What you are asked to do:
Among the entries below, how many lines contain the string "parents"? Reply with that number alone.

Available data:
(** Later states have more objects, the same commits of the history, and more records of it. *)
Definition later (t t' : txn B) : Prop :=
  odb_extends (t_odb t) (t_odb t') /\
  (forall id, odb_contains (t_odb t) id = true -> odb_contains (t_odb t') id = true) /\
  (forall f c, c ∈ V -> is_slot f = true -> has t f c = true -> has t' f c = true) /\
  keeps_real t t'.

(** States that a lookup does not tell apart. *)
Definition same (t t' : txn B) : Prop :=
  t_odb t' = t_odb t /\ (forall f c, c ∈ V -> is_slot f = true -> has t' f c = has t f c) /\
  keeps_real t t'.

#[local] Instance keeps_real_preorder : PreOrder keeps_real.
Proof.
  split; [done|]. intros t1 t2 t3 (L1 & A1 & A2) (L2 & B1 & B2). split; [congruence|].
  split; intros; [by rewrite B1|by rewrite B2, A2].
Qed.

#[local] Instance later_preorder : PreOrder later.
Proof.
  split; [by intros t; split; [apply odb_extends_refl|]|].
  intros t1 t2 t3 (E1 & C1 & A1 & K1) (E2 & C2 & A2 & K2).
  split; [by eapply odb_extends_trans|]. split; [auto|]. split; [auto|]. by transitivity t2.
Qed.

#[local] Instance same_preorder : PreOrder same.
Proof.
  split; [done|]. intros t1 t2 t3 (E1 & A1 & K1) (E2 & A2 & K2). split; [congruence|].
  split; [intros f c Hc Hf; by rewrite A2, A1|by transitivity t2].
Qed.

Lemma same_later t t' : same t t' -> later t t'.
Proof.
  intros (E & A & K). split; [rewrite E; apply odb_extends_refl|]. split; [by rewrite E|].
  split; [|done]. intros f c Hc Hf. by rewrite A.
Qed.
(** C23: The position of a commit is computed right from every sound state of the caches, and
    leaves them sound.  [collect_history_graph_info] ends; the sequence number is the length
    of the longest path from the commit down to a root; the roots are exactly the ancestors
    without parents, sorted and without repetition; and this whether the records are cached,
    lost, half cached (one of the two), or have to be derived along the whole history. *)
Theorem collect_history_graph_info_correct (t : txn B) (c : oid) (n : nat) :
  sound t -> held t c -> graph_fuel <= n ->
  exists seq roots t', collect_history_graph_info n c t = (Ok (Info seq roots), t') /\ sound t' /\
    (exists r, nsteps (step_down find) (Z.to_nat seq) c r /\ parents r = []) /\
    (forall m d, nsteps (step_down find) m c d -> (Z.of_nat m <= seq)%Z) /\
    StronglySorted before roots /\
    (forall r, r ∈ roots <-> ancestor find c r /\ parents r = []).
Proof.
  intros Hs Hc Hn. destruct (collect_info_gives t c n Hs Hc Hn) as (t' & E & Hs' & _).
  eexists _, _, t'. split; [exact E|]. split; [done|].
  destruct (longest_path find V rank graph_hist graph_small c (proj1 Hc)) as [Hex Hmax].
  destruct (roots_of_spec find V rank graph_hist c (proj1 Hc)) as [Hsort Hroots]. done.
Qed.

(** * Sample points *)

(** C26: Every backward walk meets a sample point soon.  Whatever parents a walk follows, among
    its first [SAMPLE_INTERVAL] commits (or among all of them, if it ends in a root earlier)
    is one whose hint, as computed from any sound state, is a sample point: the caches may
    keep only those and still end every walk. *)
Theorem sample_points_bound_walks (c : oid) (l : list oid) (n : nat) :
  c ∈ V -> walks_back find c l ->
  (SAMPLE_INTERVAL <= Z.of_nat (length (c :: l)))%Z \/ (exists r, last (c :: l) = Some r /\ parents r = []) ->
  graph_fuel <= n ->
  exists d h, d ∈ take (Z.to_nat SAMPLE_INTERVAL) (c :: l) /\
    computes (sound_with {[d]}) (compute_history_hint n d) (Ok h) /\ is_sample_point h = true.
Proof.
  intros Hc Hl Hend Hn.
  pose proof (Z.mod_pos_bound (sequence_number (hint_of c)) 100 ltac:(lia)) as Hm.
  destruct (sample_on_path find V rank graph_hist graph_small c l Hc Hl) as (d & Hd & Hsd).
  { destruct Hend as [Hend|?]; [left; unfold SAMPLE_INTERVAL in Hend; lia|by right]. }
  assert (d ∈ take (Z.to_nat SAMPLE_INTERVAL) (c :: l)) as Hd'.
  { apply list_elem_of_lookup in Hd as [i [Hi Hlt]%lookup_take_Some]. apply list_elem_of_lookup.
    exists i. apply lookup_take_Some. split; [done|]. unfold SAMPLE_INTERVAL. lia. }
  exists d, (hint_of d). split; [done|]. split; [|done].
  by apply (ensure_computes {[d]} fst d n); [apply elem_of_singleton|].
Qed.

Answer to the problem:
5